# Directions:
A single number is required: how many lines in the records below contain "IperfStats".

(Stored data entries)
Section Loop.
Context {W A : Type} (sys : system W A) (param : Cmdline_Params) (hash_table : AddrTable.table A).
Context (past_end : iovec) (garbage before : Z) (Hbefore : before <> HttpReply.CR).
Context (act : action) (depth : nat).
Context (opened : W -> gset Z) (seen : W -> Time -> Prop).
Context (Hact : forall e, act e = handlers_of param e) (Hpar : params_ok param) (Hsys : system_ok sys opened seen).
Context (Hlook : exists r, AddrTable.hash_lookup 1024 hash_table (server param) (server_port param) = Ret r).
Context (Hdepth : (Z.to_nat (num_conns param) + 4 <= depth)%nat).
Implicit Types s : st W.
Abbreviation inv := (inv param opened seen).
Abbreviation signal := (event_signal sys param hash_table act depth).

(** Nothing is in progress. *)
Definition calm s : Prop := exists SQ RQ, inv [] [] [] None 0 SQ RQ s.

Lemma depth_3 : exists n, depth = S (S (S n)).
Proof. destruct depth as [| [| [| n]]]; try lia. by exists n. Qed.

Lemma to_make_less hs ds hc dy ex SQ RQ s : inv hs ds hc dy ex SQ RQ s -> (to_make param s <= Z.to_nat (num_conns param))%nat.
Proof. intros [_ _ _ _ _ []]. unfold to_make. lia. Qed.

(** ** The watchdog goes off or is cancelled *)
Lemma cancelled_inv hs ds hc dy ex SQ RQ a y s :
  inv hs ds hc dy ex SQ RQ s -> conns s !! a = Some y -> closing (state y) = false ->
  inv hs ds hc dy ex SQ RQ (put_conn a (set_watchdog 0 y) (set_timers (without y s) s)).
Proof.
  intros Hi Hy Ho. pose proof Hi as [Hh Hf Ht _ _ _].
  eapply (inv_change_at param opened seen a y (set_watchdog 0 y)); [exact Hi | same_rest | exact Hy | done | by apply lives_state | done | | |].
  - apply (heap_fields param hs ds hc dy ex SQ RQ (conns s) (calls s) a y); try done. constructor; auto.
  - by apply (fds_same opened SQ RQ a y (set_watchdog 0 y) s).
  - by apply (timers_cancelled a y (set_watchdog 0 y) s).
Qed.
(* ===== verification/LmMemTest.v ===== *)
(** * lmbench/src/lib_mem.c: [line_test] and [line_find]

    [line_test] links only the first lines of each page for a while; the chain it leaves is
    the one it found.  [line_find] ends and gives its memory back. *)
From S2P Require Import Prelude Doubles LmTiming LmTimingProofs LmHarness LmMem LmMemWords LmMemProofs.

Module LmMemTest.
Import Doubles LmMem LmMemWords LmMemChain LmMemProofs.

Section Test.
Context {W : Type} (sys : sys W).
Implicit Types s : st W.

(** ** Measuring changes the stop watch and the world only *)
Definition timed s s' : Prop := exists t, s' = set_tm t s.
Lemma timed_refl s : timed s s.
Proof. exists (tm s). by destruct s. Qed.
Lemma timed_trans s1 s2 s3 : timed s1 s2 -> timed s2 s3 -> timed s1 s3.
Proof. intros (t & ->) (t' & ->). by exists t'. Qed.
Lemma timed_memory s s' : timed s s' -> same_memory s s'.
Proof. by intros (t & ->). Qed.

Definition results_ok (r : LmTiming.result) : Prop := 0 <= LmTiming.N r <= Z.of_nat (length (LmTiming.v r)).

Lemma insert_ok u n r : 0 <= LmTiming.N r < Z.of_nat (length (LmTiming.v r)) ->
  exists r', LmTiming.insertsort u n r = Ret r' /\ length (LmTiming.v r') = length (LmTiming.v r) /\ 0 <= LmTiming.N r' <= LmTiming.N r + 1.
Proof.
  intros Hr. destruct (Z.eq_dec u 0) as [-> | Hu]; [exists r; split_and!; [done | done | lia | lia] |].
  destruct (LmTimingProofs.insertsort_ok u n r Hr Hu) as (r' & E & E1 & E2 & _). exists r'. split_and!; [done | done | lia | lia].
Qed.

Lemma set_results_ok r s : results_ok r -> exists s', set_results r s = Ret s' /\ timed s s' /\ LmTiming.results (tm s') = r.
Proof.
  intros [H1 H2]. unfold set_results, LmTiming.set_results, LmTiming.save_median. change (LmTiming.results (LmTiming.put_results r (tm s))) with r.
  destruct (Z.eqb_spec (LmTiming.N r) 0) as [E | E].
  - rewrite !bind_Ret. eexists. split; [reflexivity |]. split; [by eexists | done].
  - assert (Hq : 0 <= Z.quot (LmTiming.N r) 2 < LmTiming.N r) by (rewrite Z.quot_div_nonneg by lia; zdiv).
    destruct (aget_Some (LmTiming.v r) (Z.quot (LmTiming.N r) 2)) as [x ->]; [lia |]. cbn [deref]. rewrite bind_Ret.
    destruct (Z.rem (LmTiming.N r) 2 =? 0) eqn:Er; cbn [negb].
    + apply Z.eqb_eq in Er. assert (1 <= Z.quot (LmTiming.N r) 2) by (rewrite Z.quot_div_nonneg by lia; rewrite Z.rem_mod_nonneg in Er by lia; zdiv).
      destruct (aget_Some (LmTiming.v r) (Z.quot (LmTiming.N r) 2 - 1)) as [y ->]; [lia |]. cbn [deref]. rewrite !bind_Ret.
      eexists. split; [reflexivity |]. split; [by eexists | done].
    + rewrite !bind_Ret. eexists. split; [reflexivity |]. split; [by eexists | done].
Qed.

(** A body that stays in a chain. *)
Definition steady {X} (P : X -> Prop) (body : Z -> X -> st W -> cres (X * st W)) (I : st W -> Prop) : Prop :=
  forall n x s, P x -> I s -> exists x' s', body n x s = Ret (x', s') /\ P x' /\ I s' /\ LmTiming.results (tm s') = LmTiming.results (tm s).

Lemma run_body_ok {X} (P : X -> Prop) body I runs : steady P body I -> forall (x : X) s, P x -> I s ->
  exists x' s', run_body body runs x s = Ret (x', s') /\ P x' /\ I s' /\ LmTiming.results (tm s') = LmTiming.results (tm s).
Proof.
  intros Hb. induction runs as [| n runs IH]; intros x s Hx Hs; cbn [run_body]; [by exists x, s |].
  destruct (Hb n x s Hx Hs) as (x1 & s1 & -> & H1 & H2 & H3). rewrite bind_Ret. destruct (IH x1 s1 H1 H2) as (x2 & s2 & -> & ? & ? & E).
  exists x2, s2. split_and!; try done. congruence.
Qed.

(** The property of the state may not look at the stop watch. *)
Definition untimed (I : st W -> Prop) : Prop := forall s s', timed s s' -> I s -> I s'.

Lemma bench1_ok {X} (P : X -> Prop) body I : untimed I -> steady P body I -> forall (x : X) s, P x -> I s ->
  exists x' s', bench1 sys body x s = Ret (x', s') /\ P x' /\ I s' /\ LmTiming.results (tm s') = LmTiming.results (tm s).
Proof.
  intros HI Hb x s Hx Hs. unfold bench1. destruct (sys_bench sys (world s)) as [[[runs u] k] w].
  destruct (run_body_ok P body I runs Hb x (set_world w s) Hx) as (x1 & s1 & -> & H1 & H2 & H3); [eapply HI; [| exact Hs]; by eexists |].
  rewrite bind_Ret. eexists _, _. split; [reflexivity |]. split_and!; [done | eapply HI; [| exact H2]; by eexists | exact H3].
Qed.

---

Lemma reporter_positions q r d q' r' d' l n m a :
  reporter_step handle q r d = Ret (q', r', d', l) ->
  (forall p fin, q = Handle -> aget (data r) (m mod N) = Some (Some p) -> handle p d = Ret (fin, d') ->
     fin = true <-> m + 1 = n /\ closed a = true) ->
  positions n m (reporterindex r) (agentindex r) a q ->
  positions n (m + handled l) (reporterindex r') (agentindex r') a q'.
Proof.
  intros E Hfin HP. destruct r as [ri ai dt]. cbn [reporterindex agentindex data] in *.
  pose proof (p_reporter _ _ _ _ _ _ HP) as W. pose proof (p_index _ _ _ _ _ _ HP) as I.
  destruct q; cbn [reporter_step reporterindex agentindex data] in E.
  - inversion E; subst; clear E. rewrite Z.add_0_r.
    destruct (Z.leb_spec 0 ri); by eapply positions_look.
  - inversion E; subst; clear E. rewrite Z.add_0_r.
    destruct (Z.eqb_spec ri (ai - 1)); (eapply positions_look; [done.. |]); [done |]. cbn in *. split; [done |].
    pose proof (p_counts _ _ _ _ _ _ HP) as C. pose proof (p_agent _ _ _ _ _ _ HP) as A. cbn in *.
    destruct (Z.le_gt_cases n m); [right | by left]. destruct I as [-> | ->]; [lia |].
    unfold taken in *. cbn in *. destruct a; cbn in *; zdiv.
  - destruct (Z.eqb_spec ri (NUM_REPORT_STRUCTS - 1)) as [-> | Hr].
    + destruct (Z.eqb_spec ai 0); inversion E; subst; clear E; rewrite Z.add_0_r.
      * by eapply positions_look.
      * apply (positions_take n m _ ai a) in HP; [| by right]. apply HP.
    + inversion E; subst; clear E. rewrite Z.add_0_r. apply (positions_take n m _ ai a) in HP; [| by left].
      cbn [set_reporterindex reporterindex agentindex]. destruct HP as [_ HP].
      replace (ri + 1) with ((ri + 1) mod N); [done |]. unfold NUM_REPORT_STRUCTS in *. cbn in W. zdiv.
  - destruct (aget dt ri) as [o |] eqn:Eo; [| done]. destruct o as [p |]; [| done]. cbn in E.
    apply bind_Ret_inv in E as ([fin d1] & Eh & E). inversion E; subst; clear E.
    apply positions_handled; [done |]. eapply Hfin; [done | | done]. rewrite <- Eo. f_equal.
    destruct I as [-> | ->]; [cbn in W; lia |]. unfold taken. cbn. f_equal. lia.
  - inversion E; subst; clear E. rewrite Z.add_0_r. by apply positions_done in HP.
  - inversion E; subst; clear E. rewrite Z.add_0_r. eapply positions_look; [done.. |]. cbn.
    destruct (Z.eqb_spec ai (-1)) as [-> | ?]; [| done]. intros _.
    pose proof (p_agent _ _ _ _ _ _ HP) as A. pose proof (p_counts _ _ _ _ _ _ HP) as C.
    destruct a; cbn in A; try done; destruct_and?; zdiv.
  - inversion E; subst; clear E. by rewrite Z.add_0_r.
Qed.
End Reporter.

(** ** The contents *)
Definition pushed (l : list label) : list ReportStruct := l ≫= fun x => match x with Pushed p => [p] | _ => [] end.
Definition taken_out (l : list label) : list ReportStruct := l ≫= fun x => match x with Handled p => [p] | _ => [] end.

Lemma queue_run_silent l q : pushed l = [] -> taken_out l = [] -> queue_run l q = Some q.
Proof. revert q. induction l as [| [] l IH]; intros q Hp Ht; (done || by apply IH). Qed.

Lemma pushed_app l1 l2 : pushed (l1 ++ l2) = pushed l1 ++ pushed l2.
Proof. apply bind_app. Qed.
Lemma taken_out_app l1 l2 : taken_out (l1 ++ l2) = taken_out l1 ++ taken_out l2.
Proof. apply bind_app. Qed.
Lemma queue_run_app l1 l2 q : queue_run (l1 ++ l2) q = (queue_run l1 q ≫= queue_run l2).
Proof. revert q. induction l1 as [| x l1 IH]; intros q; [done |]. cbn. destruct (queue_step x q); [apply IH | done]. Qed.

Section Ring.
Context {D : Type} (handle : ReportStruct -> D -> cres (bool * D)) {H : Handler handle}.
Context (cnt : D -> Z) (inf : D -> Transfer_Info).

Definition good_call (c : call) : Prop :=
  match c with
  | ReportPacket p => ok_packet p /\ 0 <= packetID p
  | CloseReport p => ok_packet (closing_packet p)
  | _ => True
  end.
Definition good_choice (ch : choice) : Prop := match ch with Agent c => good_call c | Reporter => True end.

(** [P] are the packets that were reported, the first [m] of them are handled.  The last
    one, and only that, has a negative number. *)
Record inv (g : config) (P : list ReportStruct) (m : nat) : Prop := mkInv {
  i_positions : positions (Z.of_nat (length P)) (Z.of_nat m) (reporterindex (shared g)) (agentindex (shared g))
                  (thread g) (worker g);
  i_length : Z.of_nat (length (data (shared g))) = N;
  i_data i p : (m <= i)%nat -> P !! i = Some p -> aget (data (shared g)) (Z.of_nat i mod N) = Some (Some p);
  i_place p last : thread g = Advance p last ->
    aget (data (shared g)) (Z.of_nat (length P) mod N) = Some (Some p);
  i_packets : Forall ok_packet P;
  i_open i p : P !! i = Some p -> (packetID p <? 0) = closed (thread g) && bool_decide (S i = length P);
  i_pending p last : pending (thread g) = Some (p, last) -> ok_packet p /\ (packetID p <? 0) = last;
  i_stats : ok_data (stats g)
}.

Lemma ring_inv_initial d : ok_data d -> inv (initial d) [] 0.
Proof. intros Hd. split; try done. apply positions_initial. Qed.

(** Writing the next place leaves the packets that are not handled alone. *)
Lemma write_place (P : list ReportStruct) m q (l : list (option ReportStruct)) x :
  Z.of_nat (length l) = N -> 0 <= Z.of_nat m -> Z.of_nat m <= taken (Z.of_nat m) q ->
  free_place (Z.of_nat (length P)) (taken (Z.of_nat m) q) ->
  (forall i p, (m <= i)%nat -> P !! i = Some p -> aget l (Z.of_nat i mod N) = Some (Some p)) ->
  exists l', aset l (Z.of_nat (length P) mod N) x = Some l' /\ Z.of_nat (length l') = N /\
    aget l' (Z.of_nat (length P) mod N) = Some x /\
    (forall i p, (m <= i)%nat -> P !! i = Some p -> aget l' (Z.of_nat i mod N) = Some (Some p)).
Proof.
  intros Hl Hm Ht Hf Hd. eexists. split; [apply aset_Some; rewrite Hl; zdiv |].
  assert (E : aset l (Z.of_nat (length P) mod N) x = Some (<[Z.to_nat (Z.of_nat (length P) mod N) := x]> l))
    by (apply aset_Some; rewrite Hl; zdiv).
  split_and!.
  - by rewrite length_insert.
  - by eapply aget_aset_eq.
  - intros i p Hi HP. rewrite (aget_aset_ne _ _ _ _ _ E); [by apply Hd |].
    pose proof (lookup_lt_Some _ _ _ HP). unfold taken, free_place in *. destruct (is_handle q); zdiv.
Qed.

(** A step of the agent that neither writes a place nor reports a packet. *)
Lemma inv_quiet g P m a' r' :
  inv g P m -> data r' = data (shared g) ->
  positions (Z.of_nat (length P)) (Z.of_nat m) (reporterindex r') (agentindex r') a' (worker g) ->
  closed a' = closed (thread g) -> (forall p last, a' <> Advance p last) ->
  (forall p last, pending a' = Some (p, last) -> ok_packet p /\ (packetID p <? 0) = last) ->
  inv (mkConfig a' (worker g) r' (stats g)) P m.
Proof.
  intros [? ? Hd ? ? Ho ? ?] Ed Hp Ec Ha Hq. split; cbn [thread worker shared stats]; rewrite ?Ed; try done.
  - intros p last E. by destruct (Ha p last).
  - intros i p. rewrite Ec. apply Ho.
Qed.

--

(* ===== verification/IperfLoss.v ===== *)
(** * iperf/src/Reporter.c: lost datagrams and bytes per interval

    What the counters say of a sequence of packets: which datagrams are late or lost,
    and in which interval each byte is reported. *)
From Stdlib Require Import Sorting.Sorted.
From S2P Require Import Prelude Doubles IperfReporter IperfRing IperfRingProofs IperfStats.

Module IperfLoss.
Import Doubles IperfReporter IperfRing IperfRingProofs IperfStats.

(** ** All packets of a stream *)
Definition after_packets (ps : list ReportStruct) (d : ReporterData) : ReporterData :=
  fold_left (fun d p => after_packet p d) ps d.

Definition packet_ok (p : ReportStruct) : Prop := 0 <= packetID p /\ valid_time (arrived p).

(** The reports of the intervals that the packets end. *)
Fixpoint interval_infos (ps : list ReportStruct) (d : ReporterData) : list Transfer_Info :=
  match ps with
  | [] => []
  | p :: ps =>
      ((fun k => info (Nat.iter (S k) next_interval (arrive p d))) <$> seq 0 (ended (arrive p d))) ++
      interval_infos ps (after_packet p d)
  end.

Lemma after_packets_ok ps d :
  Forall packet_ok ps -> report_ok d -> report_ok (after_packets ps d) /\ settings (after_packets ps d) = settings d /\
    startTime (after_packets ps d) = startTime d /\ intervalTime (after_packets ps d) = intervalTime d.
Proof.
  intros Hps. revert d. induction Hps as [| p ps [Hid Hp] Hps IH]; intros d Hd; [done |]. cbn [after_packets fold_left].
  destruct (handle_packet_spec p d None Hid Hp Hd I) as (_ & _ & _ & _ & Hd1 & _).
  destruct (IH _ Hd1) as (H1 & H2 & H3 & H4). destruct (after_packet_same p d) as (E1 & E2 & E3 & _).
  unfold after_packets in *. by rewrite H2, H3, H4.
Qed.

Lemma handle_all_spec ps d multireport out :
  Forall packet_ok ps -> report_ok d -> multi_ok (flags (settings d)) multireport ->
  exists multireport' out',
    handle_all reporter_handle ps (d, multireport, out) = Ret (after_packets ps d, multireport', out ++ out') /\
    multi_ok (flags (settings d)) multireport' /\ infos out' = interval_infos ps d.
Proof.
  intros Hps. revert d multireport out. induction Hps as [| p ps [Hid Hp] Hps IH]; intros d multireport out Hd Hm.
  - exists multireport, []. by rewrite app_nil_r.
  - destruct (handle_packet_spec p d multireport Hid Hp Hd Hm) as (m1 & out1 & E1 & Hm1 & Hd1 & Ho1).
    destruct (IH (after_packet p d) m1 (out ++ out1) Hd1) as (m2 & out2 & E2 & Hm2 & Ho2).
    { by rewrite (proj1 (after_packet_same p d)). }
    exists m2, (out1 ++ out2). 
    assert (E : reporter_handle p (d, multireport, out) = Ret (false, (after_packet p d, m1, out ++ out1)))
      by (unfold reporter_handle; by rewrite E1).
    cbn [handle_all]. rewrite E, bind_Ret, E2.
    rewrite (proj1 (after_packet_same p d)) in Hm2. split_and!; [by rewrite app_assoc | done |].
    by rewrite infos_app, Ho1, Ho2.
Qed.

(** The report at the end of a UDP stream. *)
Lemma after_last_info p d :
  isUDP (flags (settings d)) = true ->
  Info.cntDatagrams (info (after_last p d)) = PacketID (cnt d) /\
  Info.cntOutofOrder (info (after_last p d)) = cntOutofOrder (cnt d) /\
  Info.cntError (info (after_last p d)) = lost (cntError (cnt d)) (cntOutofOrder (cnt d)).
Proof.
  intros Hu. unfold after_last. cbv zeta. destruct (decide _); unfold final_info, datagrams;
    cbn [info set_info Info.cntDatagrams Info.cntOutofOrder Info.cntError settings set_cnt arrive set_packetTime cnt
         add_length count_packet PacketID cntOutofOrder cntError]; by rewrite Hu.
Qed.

# Answer for this exercise:
2